DNA Study Finds Modern Egyptians Do Not Have Much in Common with Ancient Mummies

Researchers have discovered the ancient mummies do not have much in common with modern Egyptians.

Analyzing DNA from mummies that are thousands of years old have revealed that ancient Egyptians are more genetically linked to people living in countries such as Israel, Lebanon, and Syria.

Scientists once believed mummies did not contain any DNA. Then a team in 2010 analyzed ancient DNA from 16 Royal mummies. At that time, their method they used was not very useful in distinguishing actual money DNA from new DNA that might’ve been contaminated.

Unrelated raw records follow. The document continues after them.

Lemma parse_simple_tidy D s level father :
  STDIN_FILENO ∈ D -> STDOUT_FILENO ∈ D -> STDERR_FILENO ∈ D ->
  stays (tidy D) (parse_simple s level father).
Proof.
  intros H0 H1 H2. apply (stays_and (open_set D) forks_succeed).
  - unfold parse_simple, shell_exit, run_external, load_program,
      cd_redirections, cd_open_in, cd_open_out, cd_open_err,
      child_redirections, redirect_in, redirect_out, redirect_err, redirect_both.
    steady.
  - unfold parse_simple, shell_exit, shell_cd, run_external, load_program,
      cd_redirections, cd_open_in, cd_open_out, cd_open_err,
      child_redirections, redirect_in, redirect_out, redirect_err, redirect_both.
    calmly.
Qed.

(** What the calls of the two runners do to the numbers in use. *)
Lemma pipe_spec D E :
  hoare (tidy D) pipe
    (fun p w' =>
       if fst p =? -1 then tidy D w'
       else ((fst (snd p) ∉ D) /\ (snd (snd p) ∉ D) /\ snd (snd p) <> fst (snd p)
             /\ 0 <= fst (snd p) /\ 0 <= snd (snd p))
            /\ tidy ({[snd (snd p)]} ∪ ({[fst (snd p)]} ∪ D)) w') E.
Proof.
  intros w [Hdom Hcalm]. unfold tidy, open_set, forks_succeed in *.
  destruct w as [env cwd fds serial oracle trace]; cbn [w_fds w_oracle] in *. unfold pipe. cbn [w_oracle].
  destruct oracle as [|[| | | |[]| |] rest]; try exact Logic.I.
  - destruct (pipe_ends fds (Ofd serial Pipe_read O_RDONLY))
      as (Hrd & Hwr & Hne & Hrd0 & Hwr0).
    cbn [fst snd w_fds w_serial]. change (0 =? -1) with false. cbv iota.
    split; [repeat split; try assumption; rewrite <- Hdom; now apply not_elem_of_dom|].
    split; [|exact (Forall_inv_tail Hcalm)].
    cbn. now rewrite !dom_insert_L, Hdom.
  - cbn [fst]. change (-1 =? -1) with true. cbv iota.
    split; [exact Hdom|exact (Forall_inv_tail Hcalm)].
Qed.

However, on Tuesday, researchers published a study in the Journal of Nature Communications illustrating how scientists used a more precise and innovative method of DNA sequencing to analyze genetic data from several mummies from several different time periods in ancient Egyptian history.


ROME, ITALY – JUNE 4, 2016: ancient Egyptian pharaoh statues in the Vatican Museum (Viktor Gladkov / Shutterstock.com)

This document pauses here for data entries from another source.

(** * Breathing-App: the session store, the sphere driver, the pattern-name
    lookups and the persisted session list.

    JavaScript numbers are modelled with exact rational arithmetic: the
    special values [NaN] and the two infinities are kept, rounding to
    binary64 and the sign of zero are abstracted away (a zero divisor is
    read as [+0]).  [Date.now()] is an integer number of milliseconds. *)

From Stdlib Require Import ZArith QArith Qround Lqa Lia Bool List Ascii String.
From stdpp Require Import gmap strings.

Set Warnings "-register-all".

Local Open Scope Z_scope.
Local Open Scope Q_scope.

(** ** JavaScript numbers *)

Inductive number : Type :=
| NaN
| Infinity (negative : bool)
| Fin (q : Q).

Module Num.

Definition Qltb (a b : Q) : bool := negb (Qle_bool b a).

Definition neg (x : number) : number :=
  match x with
  | NaN => NaN
  | Infinity s => Infinity (negb s)
  | Fin q => Fin (- q)
  end.

(** [x + y] *)
Definition add (x y : number) : number :=
  match x, y with
  | NaN, _ | _, NaN => NaN
  | Infinity a, Infinity b => if Bool.eqb a b then Infinity a else NaN
  | Infinity a, Fin _ => Infinity a
  | Fin _, Infinity b => Infinity b
  | Fin a, Fin b => Fin (a + b)
  end.

(** [x - y] *)
Definition sub (x y : number) : number := add x (neg y).

(** [x * y] *)
Definition mul (x y : number) : number :=
  match x, y with
  | NaN, _ | _, NaN => NaN
  | Infinity a, Infinity b => Infinity (xorb a b)
  | Infinity a, Fin q | Fin q, Infinity a =>
      match q ?= 0 with
      | Eq => NaN
      | Gt => Infinity a
      | Lt => Infinity (negb a)
      end
  | Fin a, Fin b => Fin (a * b)
  end.

(** [x / y]; division by zero gives an infinity, [0 / 0] gives [NaN]. *)
Definition div (x y : number) : number :=
  match x, y with
  | NaN, _ | _, NaN => NaN
  | Infinity _, Infinity _ => NaN
  | Infinity a, Fin q => if Qltb q 0 then Infinity (negb a) else Infinity a
  | Fin _, Infinity _ => Fin 0
  | Fin a, Fin b =>
      if Qeq_bool b 0 then
        match a ?= 0 with
        | Eq => NaN
        | Gt => Infinity false
        | Lt => Infinity true
        end
      else Fin (a / b)
  end.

The team of researchers studied over 150 mommies from a site about 100 km south of Cairo. These mummies were excavated in the early 1900s, and carbon dating showed that their history range from 1388 BCE to 426 CE. While there was no available genetic material in any of the soft tissue, researchers were able to identify DNA in the bones and teeth of the mummies. Approximately, 90 of these bodies had incomplete DNA, and only three contains an entirely intact genome. Researchers then concentrated their focus on those three bodies.

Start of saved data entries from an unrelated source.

(** C7: the [performance] mapping of a result has a [batting] block exactly
    when [stat_type] is 'batting' or 'all', a [bowling] block exactly when it
    is 'bowling' or 'all', and no other key; [stat_type] is 'all' when the
    argument is absent.  So 'bowling' gives the [bowling] key alone, and
    'fielding' gives the empty mapping, without a statement being run.  The
    handler returns whenever the store raises nothing but [sqlite3.Error]s. *)
Theorem performance_blocks_follow_stat_type (items : list (string * value)) (w : world) :
  let stat_type := default (VStr "all") (assoc items "stat_type") in
  (∀ result w',
     handle_get_player_performance (VDict items) w = (Return result, w') →
     ∃ performance,
       field result "stat_type" = Some stat_type ∧
       field result "performance" = Some (VDict performance) ∧
       (is_Some (assoc performance "batting")
        ↔ stat_type = VStr "batting" ∨ stat_type = VStr "all") ∧
       (is_Some (assoc performance "bowling")
        ↔ stat_type = VStr "bowling" ∨ stat_type = VStr "all") ∧
       (∀ key, is_Some (assoc performance key) → key = "batting" ∨ key = "bowling")) ∧
  ((∀ query params e, w_engine w query params = Fault e → is_sqlite3_error e = true) →
   ∃ result w', handle_get_player_performance (VDict items) w = (Return result, w')) ∧
  (stat_type = VStr "fielding" →
   handle_get_player_performance (VDict items) w
   = (Return (VDict [("player_name", default VNone (assoc items "player_name"));
                     ("match_id", default VNone (assoc items "match_id"));
                     ("stat_type", VStr "fielding");
                     ("performance", VDict [])]), w)).
Proof.
  intros stat_type. unfold handle_get_player_performance. run. fold stat_type.
  split_and!.
  - intros result w'.
    destruct (in_strs stat_type ["batting"; "all"]) eqn:Ebat;
      destruct (in_strs stat_type ["bowling"; "all"]) eqn:Ebowl; simpl;
      repeat match goal with
             | |- context [execute_query ?q ?p ?w0] =>
               destruct (execute_query q p w0) as [[?|?] ?]; simpl; try done
             end;
      intros ?; simplify_eq; eexists;
      (split_and!;
       [done|done|rewrite <- in_strs_two, Ebat|rewrite <- in_strs_two, Ebowl
       |intros key Hkey%assoc_is_Some; simpl in Hkey; set_unfold; tauto]);
      simpl; split; first [done | by intros [? ?] | by eexists].
  - intros Hfault.
    destruct (in_strs stat_type ["batting"; "all"]);
      destruct (in_strs stat_type ["bowling"; "all"]); simpl;
      repeat match goal with
             | |- context [execute_query ?q ?p ?w0] =>
               let Hf := fresh in
               destruct (execute_query_returns q p w0) as (? & ? & -> & Hf);
                 [intros ?;
                  repeat match goal with E : w_engine _ = w_engine _ |- _ => rewrite E end;
                  apply Hfault|]; simpl
             end;
      by eexists _, _.
  - intros ->. done.
Qed.

(** ** [get_ball_by_ball]: which filters are applied *)



(** ** [get_ball_by_ball]: order of the deliveries, count of the overs *)














(** ** [get_player_performance]: rates over no deliveries *)












End Properties.

(** * More of the dispatcher and of the loop *)

Section Dispatcher.
Context `{Float64} `{Unicode}.

Ltac exec := unfold mbind, M_bind, mret, M_ret, bind, ret, raise; simpl.

(** ** Methods *)

Lemma eq_str_true (v : value) (s : string) : eq_str v s = true ↔ v = VStr s.
Proof.
  destruct v; simpl; try (split; done).
  rewrite String.eqb_eq. split; [by intros ->|by intros [= ->]].
Qed.

Lemma eq_str_false (v : value) (s : string) : v ≠ VStr s → eq_str v s = false.
Proof. intros Hv. apply not_true_is_false. by rewrite eq_str_true. Qed.

(** X1: a request is answered with the failure envelope of code -32601 and
    message [Unknown method: <method>], under its [id] and with the world
    left as it was, exactly when its [method] is none of the five the
    dispatcher knows (absent, not a string, or another string). *)
Theorem unknown_method_is_not_found (items : list (string * value)) (w : world) :
  let method := default VNone (assoc items "method") in
  handle_request (VDict items) w
  = (Return (Failure (default VNone (assoc items "id")) (-32601)
               ("Unknown method: " +:+ py_str method)), w)
  ↔ ∀ m, m ∈ methods → method ≠ VStr m.
Proof.
  intros method. split.
  - intros Hr m Hin Hm. revert Hr. unfold handle_request. exec. fold method. rewrite Hm.
    unfold methods in Hin. set_unfold. destruct_or!; subst m; simpl; try done.
    destruct (default (VDict []) (assoc items "params")); simpl; try done.
    unfold hash, try_except.
    match goal with
    | |- context [hashable ?n] =>
      destruct (hashable n); simpl; try done;
      destruct (handler_of n) as [handler|]; simpl; [|done]
    end.
    match goal with
    | |- context [handler ?a ?w0] => by destruct (handler a w0) as [[?|?] ?]
    end.
  - intros Hm. unfold handle_request. exec. fold method.
    rewrite !eq_str_false; [done|..]; apply Hm; unfold methods; set_solver.
Qed.

(** X2: every envelope [handle_request] returns for an object carries the
    [id] of the request, [None] when the request has none: success or
    failure, whatever the method and whatever the handler did. *)
Theorem response_echoes_id (items : list (string * value)) (w w' : world) (r : response) :
  handle_request (VDict items) w = (Return r, w') →
  response_id r = default VNone (assoc items "id").
Proof.
  unfold handle_request. exec.
  repeat match goal with
         | |- context [if eq_str ?v ?s then _ else _] => destruct (eq_str v s)
         end; simpl; try by intros [= <- _].
  destruct (default (VDict []) (assoc items "params")); simpl; try done.
  unfold hash, try_except.
  match goal with
  | |- context [hashable ?n] =>
    destruct (hashable n); simpl; try done;
    destruct (handler_of n) as [handler|]; simpl; [|by intros [= <- _]]
  end.
  match goal with
  | |- context [handler ?a ?w0] =>
    destruct (handler a w0) as [[?|?] ?]; simpl; by intros [= <- _]
  end.
Qed.

(** X12: the only error codes of the dispatcher are -32601 and -32603, and
    -32603 is given to [tools/call] requests only: no request is answered
    with -32600, -32602 or -32700 by [handle_request]. *)
Theorem failures_are_not_found_or_internal (request : value) (w : world) (code : Z) :
  error_code (fst (handle_request request w)) = Some code →
  code = -32601 ∨
  (code = -32603 ∧ ∃ items, request = VDict items ∧ assoc items "method" = Some (VStr "tools/call")).
Proof.
  destruct request as [| | | | | |items]; try done.
  unfold handle_request. exec.
  destruct (eq_str _ "initialize"); [done|].
  destruct (eq_str _ "tools/list"); [done|].
  destruct (eq_str _ "tools/call") eqn:E3.
  - apply eq_str_true in E3.
    assert (assoc items "method" = Some (VStr "tools/call")) as Hm
      by (destruct (assoc items "method"); by simplify_eq/=).
    destruct (default (VDict []) (assoc items "params")); simpl; try done.
    unfold hash, try_except.
    match goal with
    | |- context [hashable ?n] =>
      destruct (hashable n); simpl; try done;
      destruct (handler_of n) as [handler|]; simpl; [|intros [= <-]; by left]
    end.
    match goal with
    | |- context [handler ?a ?w0] =>
      destruct (handler a w0) as [[?|?] ?]; simpl; [done|]
    end.
    intros [= <-]. right. split; [done|]. by exists items.
  - destruct (eq_str _ "resources/list"); [done|].
    destruct (eq_str _ "prompts/list"); [done|].
    simpl. intros [= <-]. by left.
Qed.

(** X3: [handle_request] returns an envelope exactly on the readable
    requests: objects, whose [params] is an object with a hashable [name]
    when the method is [tools/call].  On any other JSON value it raises. *)
Theorem handle_request_returns_iff_readable (request : value) (w : world) :
  (∃ r w', handle_request request w = (Return r, w')) ↔ readable request = true.
Proof.
  destruct request as [| | | | | |items];
    try (split; [intros (r & w' & Hr); discriminate Hr|done]).
  unfold handle_request, readable. exec.
  destruct (eq_str _ "initialize") eqn:E1.
  { apply eq_str_true in E1 as ->. simpl. split; [done|by eexists _, _]. }
  destruct (eq_str _ "tools/list") eqn:E2.
  { apply eq_str_true in E2 as ->. simpl. split; [done|by eexists _, _]. }
  destruct (eq_str _ "tools/call") eqn:E3.
  - destruct (default (VDict []) (assoc items "params")) as [| | | | | |params]; simpl;
      try (split; [intros (r & w' & Hr); discriminate Hr|done]).
    unfold hash, try_except.
    destruct (hashable _); simpl; [|split; [intros (r & w' & Hr); discriminate Hr|done]].
    split; [done|intros _].
    destruct (handler_of _) as [handler|]; simpl; [|by eexists _, _].
    match goal with
    | |- context [handler ?a ?w0] => destruct (handler a w0) as [[?|?] ?]; by eexists _, _
    end.
  - split; [done|intros _].
    repeat match goal with
           | |- context [if eq_str ?v ?s then _ else _] => destruct (eq_str v s)
           end; by eexists _, _.
Qed.

(** X4: on a request that is not readable [handle_request] raises an
    [AttributeError] or a [TypeError] and leaves the world alone; [main]
    prints the failure envelope of code -32603 with the [id] [None], even if
    the request had an [id], and goes on with the next line. *)
Theorem unreadable_request_answered_without_id
    (request : value) (w : world) (rest : list line) :
  readable request = false →
  ∃ e,
    handle_request request w = (Raise e, w) ∧
    (exn_kind e = AttributeError ∨ exn_kind e = TypeError) ∧
    main (Json request :: rest) w
    = main rest (World (w_engine w) (w_stderr w)
                       (w_stdout w ++ [Failure VNone (-32603) ("Internal error: " +:+ exn_str e)])).
Proof.
  intros Hread.
  assert (∃ e, handle_request request w = (Raise e, w) ∧
               (exn_kind e = AttributeError ∨ exn_kind e = TypeError)) as (e & He & Hkind).
  { destruct request as [| | | | | |items]; try by (eexists; split; [reflexivity|by left]).
    unfold handle_request, readable in *. exec.
    destruct (eq_str _ "tools/call") eqn:E3; [|done].
    apply eq_str_true in E3 as ->. simpl.
    destruct (default (VDict []) (assoc items "params")) as [| | | | | |params]; simpl;
      try by (eexists; split; [reflexivity|by left]).
    unfold hash. simpl in Hread. rewrite Hread. simpl.
    eexists; split; [reflexivity|by right]. }
  exists e. split_and!; [done|done|].
  cbn [main]. unfold try_except at 1. exec. by rewrite He.
Qed.

(** ** What a dispatch writes *)

Lemma quiet_ret {A} (a : A) : quiet_run (mret a).
Proof. intros w. split_and!; [done|done|]. exists []. by rewrite app_nil_r. Qed.

Lemma quiet_raise {A} (e : exn) : quiet_run (@raise _ A e).
Proof. intros w. split_and!; [done|done|]. exists []. by rewrite app_nil_r. Qed.

Lemma quiet_bind {A B} (m : M A) (k : A → M B) :
  quiet_run m → (∀ a, quiet_run (k a)) → quiet_run (m ≫= k).
Proof.
  intros Hm Hk w. destruct (Hm w) as (E & O & log & L & Hlog).
  unfold mbind, M_bind, bind.
  destruct (m w) as [[a|e] w1]; simpl in *; [|by eauto].
  destruct (Hk a w1) as (E' & O' & log' & L' & Hlog').
  split_and!; [congruence|congruence|].
  exists (log ++ log'). rewrite L', L, app_assoc. split; [done|].
  apply Forall_app. split; [done|]. by rewrite <- E.
Qed.

Lemma quiet_try {A} (body : M A) (catches : exn → bool) (handler : exn → M A) :
  quiet_run body → (∀ e, quiet_run (handler e)) → quiet_run (try_except body catches handler).
Proof.
  intros Hm Hk w. destruct (Hm w) as (E & O & log & L & Hlog).
  unfold try_except.
  destruct (body w) as [[a|e] w1]; simpl in *; [by eauto|].
  destruct (catches e); [|by eauto].
  destruct (Hk e w1) as (E' & O' & log' & L' & Hlog').
  split_and!; [congruence|congruence|].
  exists (log ++ log'). rewrite L', L, app_assoc. split; [done|].
  apply Forall_app. split; [done|]. by rewrite <- E.
Qed.

Lemma quiet_get (d : value) (key : string) (fallback : value) : quiet_run (get d key fallback).
Proof. destruct d; first [apply quiet_ret | apply quiet_raise]. Qed.

Lemma quiet_item (r : row) (key : string) : quiet_run (item r key).
Proof. unfold item. destruct (assoc r key); [apply quiet_ret | apply quiet_raise]. Qed.

Lemma quiet_hash (v : value) : quiet_run (hash v).
Proof. unfold hash. destruct (hashable v); [apply quiet_ret | apply quiet_raise]. Qed.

Researchers compared the DNA of the ancient mummies to both old and modern people in the same region. As a result, researchers were able to identify that ancient Egyptians are more genetically similar to those living in the Middle East. Moreover, they have more in common with people living in countries such as Israel, Lebanon, and Syria then today’s Egyptians. In fact, the mummies identified in the study did not have any DNA from sub-Saharan Africa, while 20% of today’s Egyptians have sub-Saharan genes. Lead author and study Johannes Krause told Science that modern-day variation might be because of the spread of Islam or the increased amount of contact due to trade between different parts of Africa.

The DNA sequencing method used in the study adds credibility to the research results. Scientists looked at any DNA in a given sample and then isolated the genetic material that might be human. The team looked for DNA patterns that correlate with ancient DNA, allowing them to ignore DNA that might’ve been contaminated.

While the study is fascinating, the new DNA sequencing method may leave the way for further research studies regarding ancient animals, humans, and societies.